BEGIN Data

(* ===== verification/TickvProbe.v ===== *)
(** * The order in which TicKV visits regions

    An object is looked for, or placed, first in the region its hash selects
    and then in the neighbours [1, -1, 2, -2, ..] away that exist
    ([increment_region_offset]).  This file shows that the walk visits every
    region exactly once, and turns the loops over regions of Tickv.v into walks
    along that order. *)

From S2P Require Import Prelude Bytes Tickv.

Section probe.
(** The number of regions and the region of the hash. *)
Context (N home : Z).

(** The next offset in range: the next of the sequence, or the one after it. *)
Definition next_region (o : Z) : option Z :=
  let in_range o := (0 <=? home + o) && (home + o <? N) in
  if in_range (next_offset o) then Some (next_offset o)
  else if in_range (next_offset (next_offset o)) then Some (next_offset (next_offset o))
  else None.

Definition valid_offset (o : Z) : Prop := 0 ≤ home + o < N.

(** Position of an offset in the sequence [0, 1, -1, 2, -2, ..]. *)
Definition position (o : Z) : Z := if 0 <? o then 2 * o - 1 else - 2 * o.

Lemma position_next o : position (next_offset o) = position o + 1.
Proof. unfold position, next_offset. split_tests; lia. Qed.

Lemma position_inj o p : position o = position p → o = p.
Proof. unfold position. split_tests; lia. Qed.

Lemma position_bound o : 0 ≤ home < N → valid_offset o → 0 ≤ position o < 2 * N.
Proof. unfold position, valid_offset. split_tests; lia. Qed.

(** [next_region] is the next valid offset of the sequence, if there is one. *)
Lemma next_region_spec o :
  0 ≤ home < N → valid_offset o →
  match next_region o with
  | Some p => valid_offset p ∧ position o < position p ∧
      ∀ q, valid_offset q → position o < position q → position p ≤ position q
  | None => ∀ q, valid_offset q → position q ≤ position o
  end.
Proof.
  intros Hh Ho. unfold next_region, valid_offset in *.
  repeat match goal with
  | |- context [if (0 <=? ?a) && (?a <? N) then _ else _] =>
      destruct (Z.leb_spec 0 a), (Z.ltb_spec a N); cbn [andb]
  end;
  repeat split; try (intros q Hq); rewrite ?position_next;
  unfold position, next_offset in *; split_tests; lia.
Qed.

(** What [increment_region_offset] computes, and that its loop ends. *)
Lemma increment_region_offset_next Sz fuel flash_size o :
  0 ≤ home < N → num_region Sz flash_size = N → valid_offset o → (3 ≤ fuel)%nat →
  increment_region_offset Sz fuel flash_size home o = Some (next_region o).
Proof.
  intros Hh HN Ho Hf. unfold increment_region_offset.
  do 3 (destruct fuel as [|fuel]; [lia|]). cbn [increment_loop negb orb]. rewrite HN.
  unfold next_region, valid_offset in *.
  set (p := next_offset o). set (q := next_offset p).
  assert (Hp : p = next_offset o) by done. assert (Hq : q = next_offset p) by done.
  clearbody p q. unfold next_offset in Hp, Hq.
  destruct (Z.ltb_spec (N - 1) (home + p)), (Z.ltb_spec (home + p) 0), (Z.leb_spec 0 (home + p)),
    (Z.ltb_spec (home + p) N); cbn [andb negb orb]; try done; try lia;
  destruct (Z.ltb_spec (N - 1) (home + q)), (Z.ltb_spec (home + q) 0), (Z.leb_spec 0 (home + q)),
    (Z.ltb_spec (home + q) N); cbn [andb negb orb]; try done; try lia;
  exfalso; revert Hp Hq; split_tests; lia.
Qed.

(** ** The offsets after [o], in order *)

Fixpoint offsets_after (k : nat) (o : Z) : list Z :=
  match k with
  | O => []
  | S k => match next_region o with Some p => p :: offsets_after k p | None => [] end
  end.

Lemma offsets_after_fuel k k' o :
  0 ≤ home < N → valid_offset o →
  2 * N ≤ Z.of_nat k + position o → 2 * N ≤ Z.of_nat k' + position o →
  offsets_after k o = offsets_after k' o.
Proof.
  intros Hh. revert k' o. induction k as [|k IH]; intros k' o Ho Hk Hk'.
  { pose proof (position_bound o Hh Ho). lia. }
  destruct k' as [|k']. { pose proof (position_bound o Hh Ho). lia. }
  cbn [offsets_after]. pose proof (next_region_spec o Hh Ho) as Hn.
  destruct (next_region o) as [p|]; [|done]. destruct Hn as (Hp & Hlt & _).
  f_equal. apply IH; [done|lia..].
Qed.

Definition rest (o : Z) : list Z := offsets_after (Z.to_nat (2 * N)) o.

Lemma rest_unfold o :
  0 ≤ home < N → valid_offset o →
  rest o = match next_region o with Some p => p :: rest p | None => [] end.
Proof.
  intros Hh Ho. pose proof (position_bound o Hh Ho). transitivity (offsets_after (S (Z.to_nat (2 * N))) o).
  - apply offsets_after_fuel; [done..|lia|lia].
  - cbn [offsets_after]. by destruct (next_region o).
Qed.

Lemma rest_ind (Q : Z → list Z → Prop) :
  0 ≤ home < N →
  (∀ o, valid_offset o → next_region o = None → Q o []) →
  (∀ o p, valid_offset o → valid_offset p → next_region o = Some p → position o < position p →
     Q p (rest p) → Q o (p :: rest p)) →
  ∀ o, valid_offset o → Q o (rest o).
Proof.
  intros Hh Hnone Hsome o.
  remember (Z.to_nat (2 * N - position o)) as m eqn:Em. revert o Em.
  induction m as [m IH] using lt_wf_ind. intros o -> Ho.
  rewrite rest_unfold by done. pose proof (next_region_spec o Hh Ho) as Hn.
  destruct (next_region o) as [p|] eqn:En; [|by apply Hnone]. destruct Hn as (Hp & Hlt & _).
  pose proof (position_bound o Hh Ho). pose proof (position_bound p Hh Hp).
  apply Hsome; [done..|]. eapply IH; [|done|done]. lia.
Qed.

(** The offsets after [o] are the valid ones further on in the sequence, each
    once. *)
Lemma elem_of_rest o q :
  0 ≤ home < N → valid_offset o → q ∈ rest o ↔ valid_offset q ∧ position o < position q.
Proof.
  intros Hh Ho. revert q.
  refine (rest_ind (λ o l, ∀ q, q ∈ l ↔ valid_offset q ∧ position o < position q) Hh _ _ o Ho);
    clear o Ho.
  - intros o Ho En q. pose proof (next_region_spec o Hh Ho) as Hn. rewrite En in Hn.
    split; [by intros ?%not_elem_of_nil|]. intros [Hq Hlt]. specialize (Hn q Hq). lia.
  - intros o p Ho Hp En Hlt IH q. rewrite elem_of_cons, IH.
    pose proof (next_region_spec o Hh Ho) as Hn. rewrite En in Hn. destruct Hn as (_ & _ & Hmin).
    split; [intros [->|[? ?]]; [done|split; [done|lia]]|].
    intros [Hq Hpos]. specialize (Hmin q Hq Hpos).
    destruct (decide (q = p)) as [->|]; [by left|]. right. split; [done|].
    assert (position q ≠ position p) by (intros E; by apply position_inj in E). lia.
Qed.

Lemma NoDup_rest o : 0 ≤ home < N → valid_offset o → NoDup (rest o).
Proof.
  intros Hh Ho. refine (rest_ind (λ _ l, NoDup l) Hh _ _ o Ho); clear o Ho.
  - intros. constructor.
  - intros o p Ho Hp En Hlt IH. apply NoDup_cons. split; [|done].
    rewrite elem_of_rest by done. lia.
Qed.

(** The regions in the order they are visited. *)
Definition region_order : list Z := home :: ((λ o, home + o) <$> rest 0).

Lemma valid_offset_0 : 0 ≤ home < N → valid_offset 0.
Proof. unfold valid_offset. lia. Qed.

Lemma region_order_perm : 0 ≤ home < N → region_order ≡ₚ seqZ 0 N.
Proof.
  intros Hh. pose proof (valid_offset_0 Hh) as H0. apply NoDup_Permutation.
  - apply NoDup_cons. split.
    + rewrite list_elem_of_fmap. intros (o & Ho & Hin). apply elem_of_rest in Hin as [_ Hlt]; [|done..].
      assert (o = 0) as -> by lia. lia.
    + apply NoDup_fmap; [intros x y; lia|]. by apply NoDup_rest.
  - apply NoDup_seqZ.
  - intros r. unfold region_order. rewrite elem_of_cons, list_elem_of_fmap, elem_of_seqZ. split.
    + intros [->|(o & -> & Hin)]; [lia|]. apply elem_of_rest in Hin as [Hv _]; [|done..].
      unfold valid_offset in Hv. lia.
    + intros Hr. destruct (decide (r = home)) as [->|]; [by left|]. right. exists (r - home).
      split; [lia|]. apply elem_of_rest; [done..|]. unfold valid_offset, position.
      split; [lia|]. split_tests; lia.
Qed.

Lemma length_rest : 0 ≤ home < N → Z.of_nat (length (rest 0)) = N - 1.
Proof.
  intros Hh. pose proof (region_order_perm Hh) as Hp. apply Permutation_length in Hp.
  unfold region_order in Hp. cbn [length] in Hp. rewrite length_fmap, length_seqZ in Hp. lia.
Qed.
End probe.

(** ** The walk the code makes *)

(** The regions an operation visits when it never stops early: the region at
    offset [o], then those [increment_region_offset] leads to. *)
Fixpoint visited (Sz : Z) (fuel k : nat) (flash_size home o : Z) : list Z :=
  home + o ::
  match k with
  | O => []
  | S k =>
      match increment_region_offset Sz fuel flash_size home o with
      | Some (Some p) => visited Sz fuel k flash_size home p
      | _ => []
      end
  end.

Lemma visited_rest Sz fuel k flash_size home o :
  0 ≤ home < num_region Sz flash_size → (3 ≤ fuel)%nat →
  valid_offset (num_region Sz flash_size) home o →
  (length (rest (num_region Sz flash_size) home o) ≤ k)%nat →
  visited Sz fuel k flash_size home o =
  home + o :: ((λ o, home + o) <$> rest (num_region Sz flash_size) home o).
Proof.
  intros Hh Hf. revert o. induction k as [|k IH]; intros o Ho Hk; cbn [visited].
  - destruct (rest _ _ _); [done|cbn in Hk; lia].
  - rewrite (increment_region_offset_next (num_region Sz flash_size)) by done.
    rewrite rest_unfold in Hk by done. rewrite rest_unfold by done.
    pose proof (next_region_spec _ _ o Hh Ho) as Hn.
    destruct (next_region _ _ o) as [p|]; [|done]. destruct Hn as (Hp & _).
    rewrite IH; [done..|cbn [length] in Hk; lia].
Qed.

(** The walk over the regions that [append_key], [get_key] and
    [invalidate_key] make with [increment_region_offset] ends after one step
    per region and visits every region of the flash exactly once, starting with
    the one the hash selects. *)
Theorem regions_visited_once (Sz flash_size home : Z) :
  0 ≤ home < num_region Sz flash_size →
  visited Sz 3 (Z.to_nat (num_region Sz flash_size)) flash_size home 0 ≡ₚ
    seqZ 0 (num_region Sz flash_size) ∧
  head (visited Sz 3 (Z.to_nat (num_region Sz flash_size)) flash_size home 0) = Some home.
Proof.
  intros Hh. pose proof (length_rest _ _ Hh).
  rewrite visited_rest by (done || lia || by apply valid_offset_0). cbn [head].
  rewrite Z.add_0_r. split; [|done]. by apply region_order_perm.
Qed.

Lemma regions_visited_once_witness :
  visited 64 3 5 320 3 0 = [3; 4; 2; 1; 0] ∧ visited 64 3 5 320 3 0 ≡ₚ seqZ 0 5.
Proof.
  split; [reflexivity|]. apply (regions_visited_once 64 320 3). vm_compute. split; [discriminate|reflexivity].
Defined.

(** ** Loops over regions as walks *)

(** What an operation does along a list of regions, given what it does at one:
    [Some] stops with a result, [None] goes on, and [fail] is the result when
    the list ends. *)
Fixpoint walk {R : Type} (visit : Z → option R) (fail : R) (regs : list Z) : R :=
  match regs with
  | [] => fail
  | r :: regs => match visit r with Some x => x | None => walk visit fail regs end
  end.

(** A loop whose step implements [visit] on the states related by [rep] is the
    walk. *)
Lemma region_loop_walk {C A T : Type} (step : Z → M C (Z * option A)) (N home : Z)
    (rep : TicKV C → T → Prop) (a : T) (visit : Z → option (A * T)) (fail : A) :
  0 ≤ home < N →
  (∀ o t, valid_offset N home o → rep t a →
     match visit (home + o) with
     | Some (r, a') => ∃ o' t', step o t = Done (o', Some r) t' ∧ rep t' a'
     | None =>
         match next_region N home o with
         | Some p => ∃ t', step o t = Done (p, None) t' ∧ rep t' a
         | None => ∃ o' t', step o t = Done (o', Some fail) t' ∧ rep t' a
         end
     end) →
  ∀ k o t, valid_offset N home o → rep t a → (length (rest N home o) < k)%nat →
  ∃ t', region_loop step k o t =
          Done (walk visit (fail, a) (home + o :: ((λ o, home + o) <$> rest N home o))).1 t' ∧
        rep t' (walk visit (fail, a) (home + o :: ((λ o, home + o) <$> rest N home o))).2.
Proof.
  intros Hh Hstep k. induction k as [|k IH]; intros o t Ho Hr Hk; [lia|].
  cbn [region_loop walk]. specialize (Hstep o t Ho Hr).
  destruct (visit (home + o)) as [[r a']|].
  { destruct Hstep as (o' & t' & E & Hr'). exists t'. unfold mbind, M_bind. by rewrite E. }
  rewrite rest_unfold in Hk by done. rewrite rest_unfold by done.
  pose proof (next_region_spec _ _ o Hh Ho) as Hn.
  destruct (next_region N home o) as [p|].
  - destruct Hstep as (t' & E & Hr'). destruct Hn as (Hp & _).
    destruct (IH p t' Hp Hr') as (t'' & E' & Hr''); [cbn [length] in Hk; lia|].
    exists t''. unfold mbind, M_bind. rewrite E. split; [exact E'|exact Hr''].
  - destruct Hstep as (o' & t' & E & Hr'). exists t'. unfold mbind, M_bind. by rewrite E.
Qed.

Lemma region_loop_once {C A} (step : Z → M C (Z * option A)) k o t o' x t' :
  (1 ≤ k)%nat → step o t = Done (o', Some x) t' → region_loop step k o t = Done x t'.
Proof. intros Hk E. destruct k as [|k]; [lia|]. cbn [region_loop]. unfold mbind, M_bind. by rewrite E. Qed.

Lemma region_loop_twice {C A} (step : Z → M C (Z * option A)) k o t p t1 o' x t2 :
  (2 ≤ k)%nat → step o t = Done (p, None) t1 → step p t1 = Done (o', Some x) t2 →
  region_loop step k o t = Done x t2.
Proof.
  intros Hk E1 E2. destruct k as [|k]; [lia|]. cbn [region_loop]. unfold mbind, M_bind.
  rewrite E1. eapply region_loop_once; [lia|done].
Qed.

END Data

=== What this task involves ===
Where the word "Definition" shows up in a line of the entries above, copy that line.

=== Result ===
Definition next_region (o : Z) : option Z :=
Definition valid_offset (o : Z) : Prop := 0 ≤ home + o < N.
Definition position (o : Z) : Z := if 0 <? o then 2 * o - 1 else - 2 * o.
Definition rest (o : Z) : list Z := offsets_after (Z.to_nat (2 * N)) o.
Definition region_order : list Z := home :: ((λ o, home + o) <$> rest 0).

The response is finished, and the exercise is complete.